JRJ: Ha! Thank you! And The Loop was easier to write, ultimately. At first it was hard, because I didn’t have a center for the book, and I didn’t want the narrator to just be a cipher for my morose high school bullshit. But my wife knew I was struggling to kick off the next novel, so she bought me a gift certificate for a sensory deprivation tank place, and I meditated on the book before I went in, and about 3/4 of the way through the float I projected out of my body on some floating cosmos business and I was out among all the green swirling stars…
SH: Wait. Seriously?
JRJ: …and the stars started to coalesce and they formed a single name in the blackness: LUCIA. And that’s where Lucy/Lucia came from. I knew the book had to be about her.
SH: You really used a sensory deprivation tank? Like, Stranger Things-style? Was it scary?
JRJ: It was odd at first, but once I got used to hearing my heartbeat and floating, it was awesome. The rest of the folks in The Loop, like any coming-of-age story, are all amalgams from my time growing up in in my hometown (in this case Bend, Oregon).
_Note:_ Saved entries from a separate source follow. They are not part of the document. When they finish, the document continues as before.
(* ===== verification/ApiAuth.v ===== *)
(** * ApiAuth: signup, login, refresh

    services/apiserver/internal/server/handlers_auth.go.  What the random
    source gives ([uuid.New], the bytes of a refresh token) is an argument. *)
From S2P Require Import Prelude Json Schema Effects Rls Outcomes DbTenancy DbWorkload.
From S2P Require Import DbCluster Slug Encoding Auth ApiCore ApiOrgs Sample.
From stdpp Require Import base gmap strings list.
From Stdlib Require Import ZArith Lia Ascii.
Open Scope Z_scope.

Record credentialsRequest := { credentialsRequest_Email : string; credentialsRequest_Password : string }.
#[export] Instance credentialsRequest_zero : Inhabited credentialsRequest :=
  populate (Build_credentialsRequest "" "").
#[export] Instance into_credentialsRequest : Into credentialsRequest := decode_struct
  [("email", λ m j, v ← into m.(credentialsRequest_Email) j;
      Some (Build_credentialsRequest v m.(credentialsRequest_Password)));
   ("password", λ m j, v ← into m.(credentialsRequest_Password) j;
      Some (Build_credentialsRequest m.(credentialsRequest_Email) v))].

Record refreshRequest := { refreshRequest_RefreshToken : string }.
#[export] Instance refreshRequest_zero : Inhabited refreshRequest := populate (Build_refreshRequest "").
#[export] Instance into_refreshRequest : Into refreshRequest := decode_struct
  [("refresh_token", λ m j, v ← into m.(refreshRequest_RefreshToken) j; Some (Build_refreshRequest v))].

(** [strings.Cut(email, "@")]: what is before the first at sign; [None] when
    there is none. *)
Fixpoint before_at (s : string) : option string :=
  match s with
  | "" => None
  | String c s => if decide (c = "@"%char) then Some "" else String c <$> before_at s
  end.

Section auth_handlers.
Context `{UUIDText} `{TimeText} `{Credentials}.

(** [fresh] is the new UUID whose first eight digits end the slug. *)
Definition defaultOrgFor (email : string) (fresh : uuid) : string * string :=
  let local := match before_at email with
               | Some local => if decide (local = "") then "personal" else local
               | None => "personal"
               end in
  (local +:+ "'s Organization",
   slugify_name local +:+ "-" +:+ String.substring 0 8 (uuid_String fresh)).

Record authResponse := mkAuthResponse {
  auth_User : User; auth_OrgID : uuid; auth_OrgSlug : string; auth_Role : string;
  auth_AccessToken : string; auth_ExpiresAt : time; auth_RefreshToken : string }.
Definition auth_json (r : authResponse) : json := JObject
  [("user", JObject [("id", jid r.(auth_User).(User_ID)); ("email", JString r.(auth_User).(User_Email))]);
   ("org", JObject [("id", jid r.(auth_OrgID)); ("slug", JString r.(auth_OrgSlug));
                    ("role", JString r.(auth_Role))]);
   ("access_token", JString r.(auth_AccessToken));
   ("access_token_expires_at", jtime r.(auth_ExpiresAt));
   ("refresh_token", JString r.(auth_RefreshToken))].

Definition issueAuthResponse (user : User) (orgID : uuid) (orgSlug role : string)
    (raw : option (list Z)) : M authResponse :=
  issued ← now;
  let '(accessToken, expiresAt) := IssueAccessToken user.(User_ID) issued in
  match GenerateRefreshToken raw with
  | None => fail (Opaque "generating refresh token")
  | Some (plainRefresh, refreshHash) =>
      t ← now;
      RefreshTokenRepository.Create PoolConn user.(User_ID) refreshHash (t + RefreshTokenTTL) ;;
      mret (mkAuthResponse user orgID orgSlug role accessToken expiresAt plainRefresh)
  end.

(** The user, the organization, its quota, the owner and the audit entry. *)
Definition signup (email passwordHash orgName slug : string) : M (User * Organization) :=
  user ← mapped "" "an account with this email already exists"
    (UserRepository.Create TxConn email passwordHash);
  org ← OrganizationRepository.Create TxConn orgName slug;
  SetCurrentOrg org.(Organization_ID) ;;
  QuotaRepository.Create TxConn org.(Organization_ID) DefaultResourceQuota ;;
  SetCurrentUser user.(User_ID) ;;
  MembershipRepository.Create TxConn org.(Organization_ID) user.(User_ID) MembershipRoleOwner ;;
  recordAudit TxConn org.(Organization_ID) user.(User_ID) "organization.create" "organization"
    org.(Organization_ID) [] ;;
  mret (user, org).
(** What follows the decoding of the body. *)
Definition signupAs (req : credentialsRequest) (fresh : uuid) (raw : option (list Z)) : M Reply :=
  if decide (req.(credentialsRequest_Email) = "" ∨ req.(credentialsRequest_Password) = "")
  then fail (errUnprocessable "email and password are required")
  else
    match HashPassword req.(credentialsRequest_Password) with
    | None => fail (Opaque "hashing password")
    | Some passwordHash =>
        let org := defaultOrgFor req.(credentialsRequest_Email) fresh in
        uo ← WithTx Nil Nil (signup req.(credentialsRequest_Email) passwordHash org.1 org.2);
        resp ← issueAuthResponse uo.1 uo.2.(Organization_ID) uo.2.(Organization_Slug)
                 (to_text MembershipRoleOwner) raw;
        mret (writeJSON 201 (auth_json resp))
    end.
Definition handleSignup (body : wire) (fresh : uuid) (raw : option (list Z)) : M Reply := respond (
  req ← decode_body "email and password" body;
  signupAs req fresh raw).

(** [SELECT slug FROM organizations WHERE id = $1] *)
Definition orgSlug (orgID : uuid) : M string :=
  run_stmt PoolConn (query_row (λ _ d, Organization_Slug <$> option_list (d.(organizations) !! orgID))).

Definition badCredentials : error := errUnauthorized "invalid email or password".
Definition loginAs (req : credentialsRequest) (raw : option (list Z)) : M Reply :=
  user ← catch (UserRepository.GetByEmail PoolConn req.(credentialsRequest_Email)) (λ e,
    if errors_Is e ErrNotFound then fail badCredentials else fail e);
  match VerifyPassword user.(User_PasswordHash) req.(credentialsRequest_Password) with
  | None => fail (Opaque "comparing password")
  | Some false => fail badCredentials
  | Some true =>
      memberships ← WithTx user.(User_ID) Nil
        (MembershipRepository.ListForUser TxConn user.(User_ID));
      match memberships with
      | [] => fail (Opaque "user has no organization membership")
      | primary :: _ =>
          slug ← orgSlug primary.(Membership_OrgID);
          resp ← issueAuthResponse user primary.(Membership_OrgID) slug
                   (to_text primary.(Membership_Role)) raw;
          mret (writeJSON 200 (auth_json resp))
      end
  end.
Definition handleLogin (body : wire) (raw : option (list Z)) : M Reply := respond (
  req ← decode_body "email and password" body;
  loginAs req raw).

Definition invalidRefresh : error := errUnauthorized "refresh token is invalid".
Definition refresh_json (accessToken : string) (expiresAt : time) (refreshToken : string) : json :=
  JObject [("access_token", JString accessToken); ("access_token_expires_at", jtime expiresAt);
           ("refresh_token", JString refreshToken)].
(** Looks the token up: the row, when it is neither revoked nor expired. *)
Definition checkRefresh (token : string) : M RefreshToken :=
  stored ← catch (RefreshTokenRepository.GetByHash PoolConn (HashRefreshToken token))
    (λ e, if errors_Is e ErrNotFound then fail invalidRefresh else fail e);
  t ← now;
  if decide (stored.(RefreshToken_RevokedAt) ≠ None ∨ stored.(RefreshToken_ExpiresAt) < t)
  then fail invalidRefresh
  else mret stored.
(** Issues the new tokens and rotates. *)
Definition issueRefresh (stored : RefreshToken) (raw : option (list Z)) : M Reply :=
  user ← UserRepository.GetByID PoolConn stored.(RefreshToken_UserID);
  issued ← now;
  let access := IssueAccessToken user.(User_ID) issued in
  match GenerateRefreshToken raw with
  | None => fail (Opaque "generating refresh token")
  | Some (newPlain, newHash) =>
      created ← now;
      newRecord ← RefreshTokenRepository.Create PoolConn user.(User_ID) newHash
        (created + RefreshTokenTTL);
      RefreshTokenRepository.Rotate PoolConn stored.(RefreshToken_ID) newRecord.(RefreshToken_ID) ;;
      mret (writeJSON 200 (refresh_json access.1 access.2 newPlain))
  end.
Definition refreshWith (token : string) (raw : option (list Z)) : M Reply :=
  stored ← checkRefresh token;
  issueRefresh stored raw.
Definition handleRefresh (body : wire) (raw : option (list Z)) : M Reply := respond (
  match Unmarshal body with
  | None => fail (errBadRequest "request body must be valid JSON with refresh_token")
  | Some req =>
      if decide (req.(refreshRequest_RefreshToken) = "")
      then fail (errBadRequest "request body must be valid JSON with refresh_token")
      else refreshWith req.(refreshRequest_RefreshToken) raw
  end).
End auth_handlers.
Except for Brewer, who kind of represents my friends J. David Osborne and Brian Allen Carr, and the decency and kindness and truthfulness I admire in those guys.
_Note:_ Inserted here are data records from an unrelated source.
(* ===== verification/Handlers.v ===== *)
(** * Handlers: the ways a handler ends

    A handler is a chain of steps and [respond]; it ends with the reply of its
    last step or, at the first step that fails, with the error envelope
    ([respond_cases]).  [atomic m]: a failing [m] changes nothing and sends
    nothing; [atomic_cases] splits a chain after such a step. *)
From S2P Require Import Prelude Json Schema Effects Rls Outcomes DbTenancy ApiCore.
From stdpp Require Import base gmap strings list.
From Stdlib Require Import ZArith Lia.
Open Scope Z_scope.

(** ** Replies *)

(** The error envelope of api-conventions.md. *)
Definition is_error (reply : Reply) : Prop :=
  ∃ status code message, reply = writeJSON status (errorBody code message).
Lemma respond_cases m w r w' :
  respond m w = (r, w') →
  (∃ reply, r = Ok reply ∧ m w = (Ok reply, w'))
  ∨ ∃ er w1 reply, m w = (Err er, w1) ∧ r = Ok reply ∧ is_error reply
                   ∧ w'.(w_db) = w1.(w_db) ∧ messages w' = messages w1.
Proof.
  unfold respond, catch. destruct (m w) as [[reply|er] w1] eqn:E.
  - intros [= <- <-]. left. eauto.
  - intros Hr. right. exists er, w1.
    destruct er; unfold writeError, mret, M_ret in Hr;
      try (injection Hr as <- <-; eexists; split; [done|]; split; [done|]; split; [by do 3 eexists|done]);
      unfold mbind, M_bind in Hr; simpl in Hr; injection Hr as <- <-; eexists; (split; [done|]);
      (split; [done|]); (split; [by do 3 eexists|]); (split; [done|]); apply (messages_logf _ w1).
Qed.

(** A transaction of a body that sends nothing. *)
Lemma WithTx_quiet_cases {A} u o (fn : M A) Q w r w' :
  gives fn Q → quiet fn → WithTx u o fn w = (r, w') →
  messages w' = messages w
  ∧ ((∃ er, r = Err er ∧ w'.(w_db) = w.(w_db))
     ∨ ∃ a e1, r = Ok a ∧ Q (tx_env (env_of w) u o) a e1 ∧ w'.(w_db) = e1.(e_db)).
Proof.
  intros HQ Hq E. split.
  - pose proof (quiet_WithTx u o fn Hq w) as Hm. by rewrite E in Hm.
  - destruct (WithTx_cases _ _ _ _ _ _ _ HQ E) as [(er & -> & ? & _)|(a & e1 & -> & ? & ? & _)]; eauto 6.
Qed.
(** ** Steps that do nothing when they fail *)

Definition atomic {A} (m : M A) : Prop := ∀ w er w', m w = (Err er, w') → keeps w w'.

Lemma atomic_ret {A} (a : A) : atomic (mret a).
Proof. by intros w er w' [=]. Qed.
Lemma atomic_fail {A} er : atomic (@fail A er).
Proof. intros w e w' [= <- <-]. apply keeps_refl. Qed.
Lemma atomic_gets {A} (f : World → A) : atomic (gets f).
Proof. by intros w er w' [=]. Qed.
Lemma atomic_run_stmt {A} c (st : Stmt A) : atomic (run_stmt c st).
Proof.
  intros w er w' [(e & _ & Hs)|(a & d & g & [=] & _)]%run_stmt_cases. by apply same_keeps.
Qed.
Lemma atomic_catch {A} (m : M A) h : atomic m → refails h → atomic (catch m h).
Proof.
  intros Hm Hh w er w' [(b & [=] & _)|(e & e0 & [= ->] & E)]%catch_cases; [|done]. by eapply Hm.
Qed.
Lemma atomic_wrap {A} p (m : M A) : atomic m → atomic (wrap p m).
Proof. intros. by apply atomic_catch, refails_fail. Qed.
Lemma atomic_observes {A} (m : M A) q : observes m q → atomic m.
Proof. intros Hm w er w' E. by apply same_keeps, (observes_run _ _ _ _ _ Hm E). Qed.
(** [exec_affected]: no row affected, nothing changed. *)
Lemma atomic_exec_affected p c (st : Stmt Z) :
  (∀ s d d', st s d = Ok (0, d') → d' = d) → atomic (exec_affected p c st).
Proof.
  intros Hst w er w' [(e & _ & Hs)|(n & d & g & Hn & [Henv Ht] & Hr)]%exec_affected_cases;
    [by apply same_keeps|].
  case_decide as H0; [|done]. subst n. apply Hst in Hn. split; [|unfold messages; by rewrite Ht].
  apply (f_equal e_db) in Henv. simpl in Henv. congruence.
Qed.
Lemma atomic_WithTx {A} u o (fn : M A) Q : gives fn Q → quiet fn → atomic (WithTx u o fn).
Proof.
  intros HQ Hq w er w' E.
  destruct (WithTx_quiet_cases _ _ _ _ _ _ _ HQ Hq E) as [Hm [(e & _ & Hd)|(a & e1 & [=] & _)]].
  by split.
Qed.
Lemma gives_WithTx {A} u o (fn : M A) Q :
  gives fn Q →
  gives (WithTx u o fn) (λ e a e', ∃ e1, Q (tx_env e u o) a e1
    ∧ e' = mkEnv e1.(e_db) e.(e_sess) e1.(e_now)).
Proof.
  intros HQ w a w' E.
  destruct (WithTx_cases _ _ _ _ _ _ _ HQ E) as [(er & [=] & _)|(b & e1 & [= ->] & HQ1 & Hd & Hs & Hn & Hm)].
  split; [|done]. exists e1. split; [done|]. unfold env_of. simpl. congruence.
Qed.
(** Steps that only look. *)
Definition readonly {A} (m : M A) : Prop := observes m (λ _ _, True).
Lemma readonly_of {A} (m : M A) q : observes m q → readonly m.
Proof. intros. by eapply observes_mono. Qed.
Lemma readonly_bind {A B} (m : M A) (k : A → M B) :
  readonly m → (∀ a, readonly (k a)) → readonly (m ≫= k).
Proof.
  intros Hm Hk. eapply readonly_of. apply (observes_bind m k (λ _ _, True) (λ _ _ _, True)); done.
Qed.
Lemma readonly_refails {A} (m : M A) h : readonly m → refails h → readonly (catch m h).
Proof.
  intros Hm Hh. apply observes_catch; [done|]. intros e w. destruct (Hh e w) as [e' ->].
  split; [reflexivity|]. by intros a [=].
Qed.
Lemma readonly_ret {A} (a : A) : readonly (mret a).
Proof. eapply readonly_of, observes_ret. Qed.
Lemma readonly_fail {A} er : readonly (@fail A er).
Proof. by eapply readonly_of, observes_fail. Qed.
Lemma readonly_now : readonly now.
Proof. eapply readonly_of, observes_now. Qed.
Lemma readonly_query {A} c (f : StmtEnv → DB → A) : readonly (run_stmt c (query f)).
Proof. eapply readonly_of, observes_query. Qed.
Lemma readonly_query_row {A} c (f : StmtEnv → DB → list A) : readonly (run_stmt c (query_row f)).
Proof. eapply readonly_of, observes_query_row. Qed.
Create HintDb readonly.
#[export] Hint Resolve readonly_ret readonly_fail readonly_now readonly_query readonly_query_row : readonly.
Ltac readonly_step :=
  match goal with
  | |- readonly (mbind _ _) => apply readonly_bind; [|intros ?]
  | |- readonly (match ?x with _ => _ end) => destruct x
  | |- readonly (catch _ _) => apply readonly_refails; [|solve [eauto with effects]]
  | |- readonly (or_not_found _ _) => apply readonly_refails; [|solve [eauto with effects]]
  | |- readonly (scan _) => apply readonly_refails; [|solve [eauto with effects]]
  | |- readonly (wrap _ _) => apply readonly_refails; [|solve [eauto with effects]]
  | |- readonly _ => solve [eauto 3 with readonly]
  end.
Ltac readonly_auto := repeat readonly_step.
(** A step that changes nothing, then an atomic one; an atomic one, then a
    value. *)
Lemma atomic_after {A B} (m : M A) (k : A → M B) q :
  observes m q → (∀ a, atomic (k a)) → atomic (m ≫= k).
Proof.
  intros Hm Hk w er w' E. unfold mbind, M_bind in E. destruct (m w) as [r w1] eqn:Em.
  destruct (observes_run _ _ _ _ _ Hm Em) as [Hs _].
  destruct r as [a|e]; [|simplify_eq; by apply same_keeps].
  eapply keeps_same_l; [exact Hs|by eapply Hk].
Qed.
Lemma atomic_then {A B} (m : M A) (f : A → B) : atomic m → atomic (a ← m; mret (f a)).
Proof.
  intros Hm w er w' E. unfold mbind, M_bind in E. destruct (m w) as [[a|e] w1] eqn:Em; [by simplify_eq|].
  simplify_eq. by eapply Hm.
Qed.
Create HintDb atomic.
#[export] Hint Resolve atomic_ret atomic_fail atomic_gets atomic_run_stmt atomic_wrap : atomic.

Lemma atomic_cases {A B} (m : M A) (k : A → M B) Q w r w' :
  gives m Q → atomic m → (m ≫= k) w = (r, w') →
  (∃ er, m w = (Err er, w') ∧ r = Err er ∧ keeps w w')
  ∨ ∃ a w1, m w = (Ok a, w1) ∧ Q (env_of w) a (env_of w1) ∧ messages w1 = messages w ∧ k a w1 = (r, w').
Proof.
  intros HQ Ha E. unfold mbind, M_bind in E. destruct (m w) as [[a|er] w1] eqn:Em.
  - right. exists a, w1. destruct (HQ _ _ _ Em). by split_and!.
  - left. simplify_eq. exists er. split_and!; [done..|]. by eapply Ha.
Qed.

(** A step that only looks at its input. *)
Lemma path_id_cases `{UUIDText} name s w :
  path_id name s w = match uuid_Parse s with
                     | Some u => (Ok u, w)
                     | None => (Err (errBadRequest (name +:+ " must be a valid UUID")), w)
                     end.
Proof. unfold path_id. by destruct (uuid_Parse s). Qed.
SH: That is the coolest backstory for a book project ever. Do you think you’ll do more stories in this style?
JRJ: I would absolutely love to do more weird literary sci-fi horror thriller conspiracy romance body-horror novels. I’m pretty religious about letting inspiration guide my projects, though, so who knows.
SH: You said you were transcribing quarantine dreams. Nightmare fuel, all of this stuff: pandemic, murder hornets…
JRJ: Yeah. My kid made me a nightmare book with a light-up skeleton pen that I keep by my bedside. Most of what I write down is incoherent slop by morning, without the tone of the dream to make it make sense, but I definitely find some good imagery in there. There’s a gruesome scene with Jason Ward in The Loop that’s straight from my nightmare book.
SH: With everything being so different now and book tours being canceled and such, are you planning any online speaking engagements? Where can fans see you? Will signed books be an option?
JRJ: Oh, man… I hope I can properly recalibrate to the online world. There’s nothing to replace that buzz of doing live public performances, and reading at Powell’s and out at Telluride Horror Show are these things that recharge my battery for a year or so. I need to find some way to get back out there. Maybe I’ll just start doing ASMR videos where I wear acrylic fingernails and tap on a hairspray bottle and whisper, “Hi… it’s… Quiet Jeremy with another story for you.” I don’t know. I really have to figure that shit out. Signed books have got to be an option, right? If getting signed books out through Powell’s isn’t an option this time, I’ll start offering that through my website again. Any way to stay connected.
Meeting people and drinking with them is like 90% of the point of a book launch. I will do that shit in a hazmat suit if I have to.
SH: I’m glad you put that ASMR video imagery in my head… what a weird note to go out on. Thank you so much for chatting with me tonight!